RHSA-2018:0007 and RHSA-2018:0023 were regarding the “Spectre and Meltdown vulnerabilities”. The fix was for multiple architectures and spread across multiple errata, so for tracking purposes the CVE field was left blank (to prevent a 1:1 mapping). The guidance is if the CVE field is blank in the advisory then

1. this is an exception and

2. this is very very rare, ie. an outlier.

(6) Would OVAL v2 definitions be available in JSON format similar to what's available here ?

Currently there is no plan to provide OVAL 2 definitions via JSON. We might add them to the roadmap in the future as we work through current priorities.

(7) Unpatched vulnerabilities, within OVAL v2 streams, are published in 2 different files. Example from RHEL7:

• rhel-7-including-unpatched.oval.xml.bz2

• rhel-7-extras-including-unpatched.oval.xml.bz2 ; what is the difference between the two?

The RHEL Extras channel is intended to give customers access to select, rapidly evolving technologies. These technologies may be updated more frequently than they would otherwise be in a Red Hat Enterprise Linux minor release. RHEL extras is essentially a separate CPE than RHEL.

More information on RHEL “Extras” can be found here .

(8) Does Red Hat plan to add CVSSv3 to all backdated RHSAs?

No, Red Hat does not plan to add CVSSv3 base score to backdated RHSAs.

(9) For the patched vulnerabilities stream each rpminfo_test has object_ref and state_ref. Regarding tests for unpatched vulnerabilities stream, in OVAL v2, some rpm_infotest(s) omit the state_ref section.

• (a) Why is there a difference between the two?

• (b) When the state isn't listed, does that mean all versions are affected?

(a) In a "fixed" or "patched" OVAL definition there is a fix released for the erratum. So the tests are essentially checking if "$version < whatever the erratum released" is installed. The state_ref is where the "< $version" test is specified. In the "unfixed" or "unpatched" OVAL definitions there is no version to work with, so it's a simple "X is installed" test.
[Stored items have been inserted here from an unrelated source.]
(** * DomainFlow SDK for Node.js: a shallow embedding of [index.js]

    The development follows the source file top to bottom:

    - [JsString]: JavaScript strings as sequences of UTF-16 code units,
      strict equality, and the UTF-8 encoding Node applies when a string is
      handed to a byte-oriented primitive;
    - [SHA256] and [Crypto]: the digest behind
      [crypto.createHmac('sha256', _)];
    - [URLSearchParams]: the serializer used by [DomainsResource.list];
    - [Js]: the JavaScript values that travel through the gateway
      (request data, decoded bodies, errors), with ToBoolean, ToString and
      [JSON.stringify] on them;
    - [Fetch] and [Async]: what [fetch] takes and gives, and a small monad
      for code that may throw and may await [fetch];
    - the classes [DomainFlowError], [DomainFlow], [DomainsResource],
      [TenantsResource], [WebhooksResource] and [CertificatesResource];
    - [Spec] and [Fixture]: the wording of the specification where it is
      compared with the code, and the data of the closed examples.

    The properties come last, grouped by component: webhook signatures,
    the request gateway, construction, headers, the path of list domains. *)

From Stdlib Require Import Ascii String ZArith List Bool Lia SpecFloat.
Import ListNotations.
(** * SQLite Database Viewer: a model of [main.py] and its checked properties

    The viewer is a PyQt5 program with two pieces of logic: the worker thread
    [DatabaseLoader.run], which lists the tables of a database file and
    reports a percentage, and the slots of [MainWindow], which keep a
    registry of opened databases, a tree of their tables and a tab widget of
    table grids.  Both are embedded here as functions over explicit state;
    SQLite and the Qt widgets are outside the program and appear as a
    [world] of answers and as small functional models of the widgets. *)

From Stdlib Require Import ZArith List Lia Reals Lra.
From Stdlib Require Import Floats.SpecFloat Strings.Ascii Strings.String.
From stdpp Require Import gmap strings list pretty.
Import ListNotations.
Open Scope Z_scope.

(** ** Python values and arithmetic *)

(** The exceptions that can arise on the modelled paths.  [SqliteError]
    stands for [sqlite3.Error] and its subclasses and carries the message. *)
Inductive exn :=
| ZeroDivisionError
| OverflowError
| ValueError
| IndexError
| TypeError
| AttributeError
| SqliteError (msg : string).

(** What a method hands back to its caller; none of the methods of the
    program returns anything but [None]. *)
Inductive py_value :=
| PyNone
| PyBool (b : bool).

(** Python floats are IEEE 754 binary64. *)
Definition prec : Z := 53.
Definition emax : Z := 1024.

(** A value read from SQLite, as the [sqlite3] module hands it to Python. *)
Inductive sql_value :=
| SqlNull
| SqlInteger (n : Z)
| SqlReal (f : spec_float)
| SqlText (s : string)
| SqlBlob (b : list Byte.byte).

(** An [int] as the exact operand of a true division. *)
Definition int_operand (n : Z) : spec_float :=
  match n with
  | Z0 => S754_zero false
  | Z.pos p => S754_finite false p 0
  | Z.neg p => S754_finite true p 0
  end.

(** [a / b] on two [int]s, as CPython's [long_true_divide] computes it: the
    exact quotient rounded once to the nearest double (ties to even),
    [ZeroDivisionError] for a zero divisor and [OverflowError] when the
    quotient is too large for a double.  For operands that fit in 53 bits
    this is the division of the two converted doubles. *)
Definition py_truediv (a b : Z) : exn + spec_float :=
  if b =? 0 then inl ZeroDivisionError
  else match SFdiv prec emax (int_operand a) (int_operand b) with
       | S754_infinity _ => inl OverflowError
       | q => inr q
       end.

(** [float(n)] for the [int] operand of a mixed operation. *)
Definition float_of_int (n : Z) : spec_float := binary_normalize prec emax n 0 false.

(** [x * n] with a float [x] and an [int] [n]. *)
Definition py_mul_float_int (x : spec_float) (n : Z) : spec_float :=
  SFmul prec emax x (float_of_int n).

(** [int(x)] on a float: truncation toward zero. *)
Definition py_int (x : spec_float) : exn + Z :=
  match x with
  | S754_zero _ => inr 0
  | S754_finite s m e =>
      inr (cond_Zopp s match e with
                       | Z.neg p => Z.shiftr (Z.pos m) (Z.pos p)
                       | _ => Z.shiftl (Z.pos m) e
                       end)
  | S754_infinity _ => inl OverflowError
  | S754_nan => inl ValueError
  end.
(** Two content identifiers whose collection endpoints are canonical get
    different collection URLs as soon as they differ, whatever bytes they
    are made of. *)
Theorem collection_endpoint_injective (C1 C2 : string) :
  canonical env (collection env C1) = true ->
  canonical env (collection env C2) = true ->
  C1 <> C2 ->
  exists u1 u2,
    newAttachmentEndpoint env C1 = Ok u1
    /\ newAttachmentEndpoint env C2 = Ok u2
    /\ url_String env u1
       = client_Endpoint env ++ "/content/" ++ C1 ++ "/child/attachment"
    /\ url_String env u1 <> url_String env u2.
Proof.
  intros H1 H2 Hne.
  destruct (canonical_parse env _ H1) as (u1 & Hp1 & Hs1).
  destruct (canonical_parse env _ H2) as (u2 & Hp2 & Hs2).
  exists u1, u2. repeat split; try assumption.
  rewrite Hs1, Hs2. unfold collection. intros H.
  apply append_cancel_l in H. apply (append_cancel_l "/content/") in H.
  apply append_cancel_r in H. contradiction.
Qed.

(** On well-formed identifiers whose data endpoint is canonical too, the
    builder of the upload endpoint gives
    [{base}/content/{C}/child/attachment/{A}/data] and is injective. *)
Theorem data_endpoint_injective (C1 A1 C2 A2 : string) :
  well_formed env C1 A1 = true ->
  well_formed env C2 A2 = true ->
  canonical env (collection env C1 ++ "/" ++ A1 ++ "/data") = true ->
  canonical env (collection env C2 ++ "/" ++ A2 ++ "/data") = true ->
  (C1, A1) <> (C2, A2) ->
  exists u1 u2,
    attachmentDataEndpoint env C1 A1 = Ok u1
    /\ attachmentDataEndpoint env C2 A2 = Ok u2
    /\ url_String env u1
       = client_Endpoint env ++ "/content/" ++ C1 ++ "/child/attachment/"
           ++ A1 ++ "/data"
    /\ url_String env u1 <> url_String env u2.
Proof.
  intros W1 W2 D1 D2 Hne.
  unfold well_formed, segment in W1, W2.
  repeat match goal with
         | W : _ && _ = true |- _ => apply andb_true_iff in W as [? ?]
         end.
  destruct (attachmentDataEndpoint_canonical env C1 A1) as (u1 & Hu1 & Hs1);
    try assumption.
  destruct (attachmentDataEndpoint_canonical env C2 A2) as (u2 & Hu2 & Hs2);
    try assumption.
  exists u1, u2. split; [exact Hu1|]. split; [exact Hu2|].
  unfold collection in Hs1, Hs2. rewrite !append_assoc in Hs1, Hs2.
  simpl in Hs1, Hs2. split; [exact Hs1|].
  rewrite Hs1, Hs2. intros Heq.
  apply append_cancel_l in Heq. apply (append_cancel_l "/content/") in Heq.
  apply first_slash_split in Heq; [|assumption|assumption].
  destruct Heq as [HC HA]. apply (append_cancel_l "child/attachment/") in HA.
  apply append_cancel_r in HA. apply Hne. now subst.
Qed.

End MoreEndpoints.

(** ** The filename of a lookup *)

Lemma upperhex_unreserved (k : nat) : Go.is_unreserved (Go.upperhex k) = true.
Proof.
  do 16 (destruct k as [|k]; [reflexivity|]). destruct k; reflexivity.
Qed.

Lemma upperhex_inj (a b : nat) :
  a < 16 -> b < 16 -> Go.upperhex a = Go.upperhex b -> a = b.
Proof.
  intros Ha Hb.
  do 16 (destruct a as [|a];
         [do 16 (destruct b as [|b];
                 [vm_compute; intros H;
                  first [reflexivity | discriminate H]|]); lia|]).
  lia.
Qed.

Lemma QueryEscape_injective (s1 s2 : string) :
  Go.QueryEscape s1 = Go.QueryEscape s2 -> s1 = s2.
Proof.
  revert s2. induction s1 as [|c1 s1 IH]; intros [|c2 s2] H;
    cbn [Go.QueryEscape] in H.
  - reflexivity.
  - destruct (Go.is_unreserved c2), (Ascii.eqb c2 " "); discriminate H.
  - destruct (Go.is_unreserved c1), (Ascii.eqb c1 " "); discriminate H.
  - destruct (Go.is_unreserved c1) eqn:U1, (Go.is_unreserved c2) eqn:U2.
    + injection H as Hc H. subst c2. f_equal. auto.
    + destruct (Ascii.eqb c2 " "); injection H as Hc H; subst c1;
        vm_compute in U1; discriminate U1.
    + destruct (Ascii.eqb c1 " "); injection H as Hc H; subst c2;
        vm_compute in U2; discriminate U2.
    + destruct (Ascii.eqb c1 " ") eqn:S1, (Ascii.eqb c2 " ") eqn:S2.
      * apply Ascii.eqb_eq in S1, S2. subst. injection H as H.
        f_equal. auto.
      * discriminate H.
      * discriminate H.
      * pose proof (nat_ascii_bounded c1) as B1.
        pose proof (nat_ascii_bounded c2) as B2.
        pose proof (Nat.div_mod_eq (nat_of_ascii c1) 16) as D1.
        pose proof (Nat.div_mod_eq (nat_of_ascii c2) 16) as D2.
        assert (Hh1 : nat_of_ascii c1 / 16 < 16)
          by (apply Nat.Div0.div_lt_upper_bound; lia).
        assert (Hh2 : nat_of_ascii c2 / 16 < 16)
          by (apply Nat.Div0.div_lt_upper_bound; lia).
        assert (Hl1 : nat_of_ascii c1 mod 16 < 16)
          by (apply Nat.mod_upper_bound; lia).
        assert (Hl2 : nat_of_ascii c2 mod 16 < 16)
          by (apply Nat.mod_upper_bound; lia).
        revert H D1 D2 Hh1 Hh2 Hl1 Hl2.
        generalize (nat_of_ascii c1 / 16) (nat_of_ascii c1 mod 16)
                   (nat_of_ascii c2 / 16) (nat_of_ascii c2 mod 16).
        intros h1 l1 h2 l2 H D1 D2 Hh1 Hh2 Hl1 Hl2.
        injection H as Hhi Hlo H.
        apply upperhex_inj in Hhi; [|assumption|assumption].
        apply upperhex_inj in Hlo; [|assumption|assumption].
        assert (Hn : nat_of_ascii c1 = nat_of_ascii c2) by congruence.
        apply (f_equal ascii_of_nat) in Hn.
        rewrite !ascii_nat_embedding in Hn. subst c2. f_equal. auto.
Qed.

(** The query a lookup puts on the collection endpoint determines the
    filename: two filenames that differ never give the same query text. *)
Theorem lookup_query_determines_filename (filename1 filename2 : string) :
  filename1 <> filename2 ->
  Go.Values_Encode1 "filename" filename1
  <> Go.Values_Encode1 "filename" filename2.
Proof.
  unfold Go.Values_Encode1. intros Hne H.
  apply append_cancel_l in H. apply (append_cancel_l "=") in H.
  now apply Hne, QueryEscape_injective.
Qed.

(** The query of a lookup is "filename=" followed by bytes that are
    letters, digits, [-], [_], [.], [~], [+] or [%]: whatever the filename,
    it cannot add a second parameter or end the query. *)
Theorem lookup_query_is_one_parameter (filename : string) :
  exists value,
    Go.Values_Encode1 "filename" filename = "filename=" ++ value
    /\ forall c,
         In c (list_ascii_of_string value) ->
         Go.is_unreserved c = true \/ c = "+"%char \/ c = "%"%char.
Proof.
  exists (Go.QueryEscape filename). split; [reflexivity|].
  induction filename as [|x s IH]; intros c Hin; cbn [Go.QueryEscape] in Hin.
  - destruct Hin.
  - destruct (Go.is_unreserved x) eqn:U.
    + destruct Hin as [<-|Hin]; auto.
    + destruct (Ascii.eqb x " ").
      * destruct Hin as [<-|Hin]; auto.
      * destruct Hin as [<-|[<-|[<-|Hin]]]; auto using upperhex_unreserved.
Qed.

Lemma upto_slash_free (l : list ascii) :
  forallb (fun c => negb (Ascii.eqb c "/")) (Go.upto_slash l) = true.
Proof.
  induction l as [|c l IH]; simpl; [reflexivity|].
  unfold Go.slash. destruct (Ascii.eqb c "/") eqn:E; simpl; [reflexivity|].
  now rewrite E.
Qed.

Lemma forallb_rev {A} (f : A -> bool) (l : list A) :
  forallb f l = true -> forallb f (rev l) = true.
Proof.
  rewrite !forallb_forall. intros H x Hin. apply H, in_rev, Hin.
Qed.

Lemma drop_slashes_head (l : list ascii) :
  match Go.drop_slashes l with
  | [] => True
  | c :: _ => Ascii.eqb c "/" = false
  end.
Proof.
  induction l as [|c l IH]; simpl; [exact I|].
  unfold Go.slash. destruct (Ascii.eqb c "/") eqn:E; [exact IH | exact E].
Qed.

Lemma upto_slash_all (l : list ascii) :
  forallb (fun c => negb (Ascii.eqb c "/")) l = true -> Go.upto_slash l = l.
Proof.
  induction l as [|c l IH]; simpl; [reflexivity|].
  unfold Go.slash. intros H. apply andb_true_iff in H as [Hc Hl].
  apply negb_true_iff in Hc. rewrite Hc. f_equal. auto.
Qed.

(** The filename a batch looks up for a file is one path element: it is
    never empty, and it holds no slash unless it is "/" itself (the path
    was made of slashes only). *)
Theorem path_Base_is_one_element (path : string) :
  Go.path_Base path <> ""
  /\ (Go.path_Base path = "/" \/ no_slash (Go.path_Base path) = true).
Proof.
  unfold Go.path_Base. destruct path as [|c s].
  - split; [discriminate | now right].
  - pose proof (drop_slashes_head (rev (list_ascii_of_string (String c s))))
      as Hhead.
    destruct (Go.drop_slashes (rev (list_ascii_of_string (String c s))))
      as [|x l] eqn:E.
    + split; [discriminate | now left].
    + split.
      * simpl. unfold Go.slash. rewrite Hhead.
        intros H. apply (f_equal list_ascii_of_string) in H.
        rewrite list_ascii_of_string_of_list_ascii in H. simpl in H.
        apply (f_equal (@length ascii)) in H.
        rewrite length_app in H. simpl in H. lia.
      * right. unfold no_slash.
        rewrite list_ascii_of_string_of_list_ascii.
        apply forallb_rev, upto_slash_free.
Qed.

(** For a path that is a bare file name (not empty, no slash) the lookup
    uses the name as it is. *)
Theorem path_Base_of_bare_name (name : string) :
  name <> "" -> no_slash name = true -> Go.path_Base name = name.
Proof.
  intros Hne Hfree. unfold Go.path_Base. destruct name as [|c s];
    [contradiction|].
  unfold no_slash in Hfree. apply forallb_rev in Hfree.
  remember (rev (list_ascii_of_string (String c s))) as l eqn:El.
  assert (Hd : Go.drop_slashes l = l).
  { destruct l as [|x l']; [reflexivity|]. simpl in Hfree |- *.
    apply andb_true_iff in Hfree as [Hx _]. apply negb_true_iff in Hx.
    unfold Go.slash. now rewrite Hx. }
  rewrite Hd. destruct l as [|x l'] eqn:L.
  - apply (f_equal (@length ascii)) in El. rewrite length_rev in El.
    simpl in El. discriminate El.
  - rewrite <- L in *. rewrite (upto_slash_all l Hfree), El, rev_involutive.
    apply string_of_list_ascii_of_string.
Qed.

(** ** Further scenarios, run *)

Lemma DeleteAttachment_one_exchange_witness :
  DeleteAttachment (Sim.env Cases.deletes) "123" "att123456" Sim.start
  = (Returns (Ok tt), mkState 0 [Cases.sent_delete]).
Proof.
  exact (DeleteAttachment_one_exchange (Sim.env Cases.deletes)
           "123" "att123456" Sim.start _ (Ok "<html>gone</html>") 0
           eq_refl eq_refl).
Defined.

Lemma lookups_return_the_single_answer_witness :
  GetAttachment (Sim.env Sim.has_nothing) "123" "att123456" Sim.start
    = (Returns (Err (transportError "404 Not Found")),
       mkState 0
         [ev_request "GET"
            "https://wiki.example.com/rest/api/content/123/child/attachment/att123456"
            "" ""])
  /\ GetAttachmentByFilename (Sim.env Cases.deletes) "123" "a.png" Sim.start
    = (Returns (Err (jsonError "invalid character")),
       mkState 0 [Sim.sent_lookup]).
Proof.
  split.
  - exact (proj1 (lookups_return_the_single_answer
                    (Sim.env Sim.has_nothing) "123" Sim.start)
             "att123456" _ (Err (transportError "404 Not Found")) 0
             eq_refl eq_refl).
  - exact (proj2 (lookups_return_the_single_answer
                    (Sim.env Cases.deletes) "123" Sim.start)
             "a.png" _ (Ok "<html>busy</html>") 0 eq_refl eq_refl).
Defined.

Lemma lookup_result_comes_from_the_answer_witness :
  exists u res l rest,
    newAttachmentEndpoint (Sim.env Sim.has_a_png) "123" = Ok u
    /\ client_request (Sim.env Sim.has_a_png) "GET"
         (url_String (Sim.env Sim.has_a_png)
            (url_set_RawQuery (Sim.env Sim.has_a_png) u
               (Go.Values_Encode1 "filename" "a.png")))
         "" "" 0
       = (Ok res, 0)
    /\ json_Unmarshal_Attachments (Sim.env Sim.has_a_png) res = Ok l
    /\ Results l = Sim.a_png :: rest
    /\ [Sim.sent_lookup]
       = ([] ++ [ev_request "GET"
                   (url_String (Sim.env Sim.has_a_png)
                      (url_set_RawQuery (Sim.env Sim.has_a_png) u
                         (Go.Values_Encode1 "filename" "a.png")))
                   "" ""])%list.
Proof.
  exact (proj2 (lookup_result_comes_from_the_answer (Sim.env Sim.has_a_png)
                  "123" Sim.start (mkState 0 [Sim.sent_lookup]) Sim.a_png)
           "a.png" eq_refl).
Defined.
Hence there is no state_ref. (b) It means the same thing as us putting an "affected" entry on a CVE: it indicates that Red Hat evaluated the latest version for that product and found it vulnerable. It means Red Hat doesn’t have a fix yet. It doesn't necessarily mean that old versions are also affected. Red Hat doesn’t evaluate all the old versions.

(10) Is there a 1:1 mapping between CPE and Red Hat platform (product)?

Yes, these mappings can be found here. These mappings are maintained by Red Hat Product Security.

(11) Does the platform title here represent a repository?

No, the title doesn't always represent a repository as there is not necessarily 1:1 relationship between platform and repository. This is why we maintain repository to cpe mapping JSON.